• _THE PROBLEM_:
In the records below, one line contains "Cache_Set c ctx key value ttl.". Print that line and every line after it exactly, down to the final one.

• _EXTRACTED ENTRIES_:
Record Cache (S V : Type) : Type := mkCache {
  Cache_Get : Context → string → V → M S (V * option error);
  Cache_Set : Context → string → V → Z → M S (option error);
  Cache_Delete : Context → string → M S (option error);
  Cache_Exists : Context → string → M S (bool * option error)
}.
Arguments mkCache {S V}.
Arguments Cache_Get {S V}.
Arguments Cache_Set {S V}.
Arguments Cache_Delete {S V}.
Arguments Cache_Exists {S V}.

(** The typed helpers of generics.go; [zero] is the zero value of the type. *)
Definition Get {S V} (ctx : Context) (c : Cache S V) (key : string) (zero : V) :
    M S (V * option error) :=
  Cache_Get c ctx key zero.

Definition Set_ {S V} (ctx : Context) (c : Cache S V) (key : string) (value : V) (ttl : Z) :
    M S (option error) :=
  Cache_Set c ctx key value ttl.

(** The error of a miss, [fmt.Errorf("%s: %w", key, ErrCacheMiss)]. *)
Definition miss_error (key : string) : error :=
  Errorf_w (key +:+ ": ") (Sentinel ErrCacheMiss).

(** ** RedisCache *)

Record RedisOptions : Type := mkRedisOptions {
  Addr : string; Username : string; Password : string; DB : Z }.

• _RESULT OF THIS TASK_:
  Cache_Set c ctx key value ttl.

(** The error of a miss, [fmt.Errorf("%s: %w", key, ErrCacheMiss)]. *)
Definition miss_error (key : string) : error :=
  Errorf_w (key +:+ ": ") (Sentinel ErrCacheMiss).

(** ** RedisCache *)

Record RedisOptions : Type := mkRedisOptions {
  Addr : string; Username : string; Password : string; DB : Z }.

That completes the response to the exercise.